* [Task instructions]
Write out the entries below exactly. End with the line that contains "read_stream h chunks1 loop_start = read_stream".
═══ Records provided
(** X5.  For a text whose lines are read through (see C2), the whole state
    the loops end in, accumulated message and sequence of snapshots
    included, is the same for every way of cutting the text into chunks. *)
Theorem final_state_independent_of_chunking
        (h : Host) (text : jsstring) (chunks1 chunks2 : list jsstring) :
  concat chunks1 = text ->
  concat chunks2 = text ->
  read_through h (map strip_cr (complete_lines text)) ->
  read_stream h chunks1 loop_start = read_stream h chunks2 loop_start /\
  exists s, read_stream h chunks1 loop_start = Some s /\
            assistantMessage s
            = fst (assemble h (map strip_cr (complete_lines text)) [] []).
Proof.
  intros H1 H2 Hrt.
  pose proof (read_stream_read_through h chunks1 [] [] [] [] eq_refl) as R1.
  pose proof (read_stream_read_through h chunks2 [] [] [] [] eq_refl) as R2.
  simpl app in R1, R2. rewrite H1 in R1. rewrite H2 in R2.
  unfold loop_start. rewrite (R1 Hrt), (R2 Hrt). split; [reflexivity|].
  eexists. split; reflexivity.
Qed.

Lemma final_state_independent_of_chunking_witness :
  read_stream RefHost.host [sample_text] loop_start
  = read_stream RefHost.host
      [js ": keep-alive" ++ [LF] ++ js "data: " ++ delta_frame "Hi";
       [CR; LF; LF] ++ js "event: pi";
       js "ng" ++ [LF] ++ js "data: {}" ++ [LF] ++ js "data: [DONE]";
       [];
       [LF] ++ js "data: tail"]
      loop_start.
Proof.
  refine (proj1 (final_state_independent_of_chunking RefHost.host sample_text
                   _ _ _ _ _)).
  - vm_compute. reflexivity.
  - vm_compute. reflexivity.
  - vm_compute. repeat split; discriminate.
Defined.

Lemma last_cons (x d : jsstring) (l : list jsstring) :
  last (x :: l) d = last l x.
Proof.
  revert x d; induction l as [|y l IH]; intros x d; [reflexivity|].
  change (last (x :: y :: l) d) with (last (y :: l) d).
  rewrite (IH y d), (IH y x). reflexivity.
Qed.

Lemma chain_app (prev : jsstring) (a b : list jsstring) :
  chain prev a -> chain (last a prev) b -> chain prev (a ++ b).
Proof.
  revert prev; induction a as [|x a IH]; intros prev Ha Hb; [exact Hb|].
  destruct Ha as [Hx Ha]. split; [exact Hx|]. apply IH; [exact Ha|].
  rewrite last_cons in Hb. exact Hb.
Qed.

Lemma last_app_default (a b : list jsstring) (d : jsstring) :
  last (a ++ b) d = last b (last a d).
Proof.
  revert d; induction a as [|x a IH]; intros d; [reflexivity|].
  change ((x :: a) ++ b) with (x :: (a ++ b)).
  rewrite !last_cons. apply IH.
Qed.

Section Growth.
Variable h : Host.

Lemma grown_refl (s : Loop) : grown s s.
Proof. exists []. rewrite app_nil_r. repeat split. Qed.

Lemma grown_trans (s1 s2 s3 : Loop) : grown s1 s2 -> grown s2 s3 -> grown s1 s3.
Proof.
  intros (a & Ha & Hca & Hla) (b & Hb & Hcb & Hlb).
  exists (a ++ b). rewrite Hb, Ha, app_assoc. split; [reflexivity|].
  rewrite Hla in Hcb, Hlb. split.
  - apply chain_app; assumption.
  - rewrite last_app_default. exact Hlb.
Qed.

Lemma line_step_grown (line rest : jsstring) (s s' : Loop) :
  line_step h line rest s = Continue s' \/ line_step h line rest s = Break s' ->
  grown s s'.
Proof.
  unfold line_step.
  destruct (verdict h line) as [| | | |d]; intros [E|E]; inversion E; subst;
    try solve [exists []; simpl; rewrite app_nil_r; repeat split].
  exists [assistantMessage s ++ d]. simpl.
  split; [reflexivity|].
  split; [split; [exists d; reflexivity | exact I] | reflexivity].
Qed.

Lemma read_lines_grown (fuel : nat) (s s' : Loop) :
  read_lines h fuel s = Some s' -> grown s s'.
Proof.
  revert s; induction fuel as [|fuel IH]; intros s H; [discriminate|].
  simpl in H. destruct (indexOf LF (textBuffer s)) as [i|] eqn:Hi;
    [|injection H as <-; apply grown_refl].
  destruct (indexOf_some _ _ _ Hi) as (l & r & HB & _ & <-).
  rewrite (loop_body_line h l r s HB) in H.
  destruct (line_step h (strip_cr l) r s) as [s1|s1] eqn:E.
  - apply (grown_trans s s1 s'); [|apply IH; exact H].
    eapply line_step_grown; eauto.
  - injection H as <-. eapply line_step_grown; eauto.
Qed.

Lemma read_stream_grown (chunks : list jsstring) (s s' : Loop) :
  read_stream h chunks s = Some s' -> grown s s'.
Proof.
  revert s; induction chunks as [|value chunks IH]; intros s H.
  - injection H as <-. apply grown_refl.
  - simpl in H. destruct (on_chunk h s value) as [s1|] eqn:E; [|discriminate].
    apply (grown_trans s s1 s'); [|apply IH; exact H].
    unfold on_chunk in E. apply read_lines_grown in E.
    destruct E as (added & Ha & Hc & Hl). exists added. auto.
Qed.
End Growth.

(** X6.  Whatever the chunks hold, the loops only add to the display: the
    snapshots emitted so far stay, each new snapshot extends the text shown
    before it, and the accumulated message at the end is the last snapshot
    (or the message the loops started with, when none was emitted). *)
Theorem display_only_grows
        (h : Host) (chunks : list jsstring) (s : Loop) :
  exists s' added,
    read_stream h chunks s = Some s' /\
    snapshots s' = snapshots s ++ added /\
    chain (assistantMessage s) added /\
    assistantMessage s' = last added (assistantMessage s).
Proof.
  destruct (read_stream_total h chunks s) as [s' Hrun].
  destruct (read_stream_grown h chunks s s' Hrun) as (added & Ha & Hc & Hl).
  exists s', added. auto.
Qed.

(* ================================================================== *)
(** ** Further results on the turn *)

Lemma last_default_cons {A : Type} (x d : A) (l : list A) :
  last (x :: l) d = last l x.
Proof.
  revert x d; induction l as [|y l IH]; intros x d; [reflexivity|].
  change (last (x :: y :: l) d) with (last (y :: l) d).
  rewrite (IH y d), (IH y x). reflexivity.
Qed.

Lemma last_default_app {A : Type} (a b : list A) (d : A) :
  last (a ++ b) d = last b (last a d).
Proof.
  revert d; induction a as [|x a IH]; intros d; [reflexivity|].
  change ((x :: a) ++ b) with (x :: (a ++ b)).
  rewrite !last_default_cons. apply IH.
Qed.

Lemma requests_app (a b : list Event) :
  requests (a ++ b) = requests a ++ requests b.
Proof.
  induction a as [|e a IH]; [reflexivity|]. destruct e; simpl; congruence.
Qed.

Lemma conv_ids_app (a b : list Event) :
  conv_ids (a ++ b) = conv_ids a ++ conv_ids b.
Proof.
  induction a as [|e a IH]; [reflexivity|]. destruct e; simpl; congruence.
Qed.

Lemma loading_flags_app (a b : list Event) :
  loading_flags (a ++ b) = loading_flags a ++ loading_flags b.
Proof.
  induction a as [|e a IH]; [reflexivity|]. destruct e; simpl; congruence.
Qed.

Lemma inputs_app (a b : list Event) :
  inputs (a ++ b) = inputs a ++ inputs b.
Proof.
  induction a as [|e a IH]; [reflexivity|]. destruct e; simpl; congruence.
Qed.

(** The next render sees, for each piece of state, the value its setter was
    last called with. *)
Lemma rerender_fields (es : list Event) :
  forall c,
    messages (rerender c es) = last (displayed es) (messages c) /\
    input (rerender c es) = last (inputs es) (input c) /\
    isLoading (rerender c es) = last (loading_flags es) (isLoading c) /\
    currentConvId (rerender c es) = last (conv_ids es) (currentConvId c) /\
    has_onConversationCreated (rerender c es) = has_onConversationCreated c.
Proof.
  unfold rerender.
  induction es as [|e es IH]; intros c; [repeat split|].
  cbn [fold_left]. destruct (IH (apply_event c e)) as (Hm & Hi & Hl & Hc & Hh).
  rewrite Hm, Hi, Hl, Hc, Hh.
  destruct e; cbn [displayed inputs loading_flags conv_ids apply_event
                   messages input isLoading currentConvId
                   has_onConversationCreated];
    rewrite ?last_default_cons; repeat split.
Qed.

(** The events of the loop and of the [catch] block set no state but the
    message list. *)
Lemma shown_sets (nm : list Message) (snaps : list jsstring) :
  requests (shown nm snaps) = [] /\ conv_ids (shown nm snaps) = [] /\
  loading_flags (shown nm snaps) = [] /\ inputs (shown nm snaps) = [] /\
  created (shown nm snaps) = [] /\ saved (shown nm snaps) = [] /\
  toasts (shown nm snaps) = [] /\
  displayed (shown nm snaps)
  = map (fun text => nm ++ [mkMessage assistant text]) snaps.
Proof.
  unfold shown. induction snaps as [|x snaps IH]; [repeat split|].
  destruct IH as (? & ? & ? & ? & ? & ? & ? & Hd).
  simpl. rewrite Hd. repeat split; assumption.
Qed.

Section TurnTrace.
Variable h : Host.
Variable w : World.
Variable c : Component.

Lemma when_id_sets (convId : option jsstring) (guard : bool)
      (r : Role) (text : jsstring) :
  let es := fst (when_id convId guard (fun id => saveMessage w id r text)) in
  snd (when_id convId guard (fun id => saveMessage w id r text)) = Ok tt /\
  requests es = [] /\ conv_ids es = [] /\ loading_flags es = [] /\
  inputs es = [] /\ created es = [] /\ toasts es = [] /\ displayed es = [] /\
  saved es = rows_if convId guard r text.
Proof.
  unfold when_id, rows_if, saveMessage. destruct convId as [id|].
  - destruct (truthy (Some id) && guard); [|repeat split].
    destruct (message_insert w id r text); repeat split.
  - repeat split.
Qed.

Lemma ensure_sets (userMessage : jsstring) :
  let es := fst (ensure w c userMessage) in
  exists convId,
    snd (ensure w c userMessage) = Ok convId /\
    requests es = [] /\ loading_flags es = [] /\ inputs es = [] /\
    displayed es = [] /\ saved es = [].
Proof.
  unfold ensure, createConversation.
  destruct (truthy (currentConvId c)); [eexists; repeat split|].
  destruct (auth_user w) as [uid|]; [|eexists; repeat split].
  destruct (conversation_insert w uid (title userMessage)) as [id|];
    [|eexists; repeat split].
  destruct (has_onConversationCreated c); eexists; repeat split.
Qed.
══════
* [Exercise result]
(** X5.  For a text whose lines are read through (see C2), the whole state
    the loops end in, accumulated message and sequence of snapshots
    included, is the same for every way of cutting the text into chunks. *)
Theorem final_state_independent_of_chunking
        (h : Host) (text : jsstring) (chunks1 chunks2 : list jsstring) :
  concat chunks1 = text ->
  concat chunks2 = text ->
  read_through h (map strip_cr (complete_lines text)) ->
  read_stream h chunks1 loop_start = read_stream h chunks2 loop_start /\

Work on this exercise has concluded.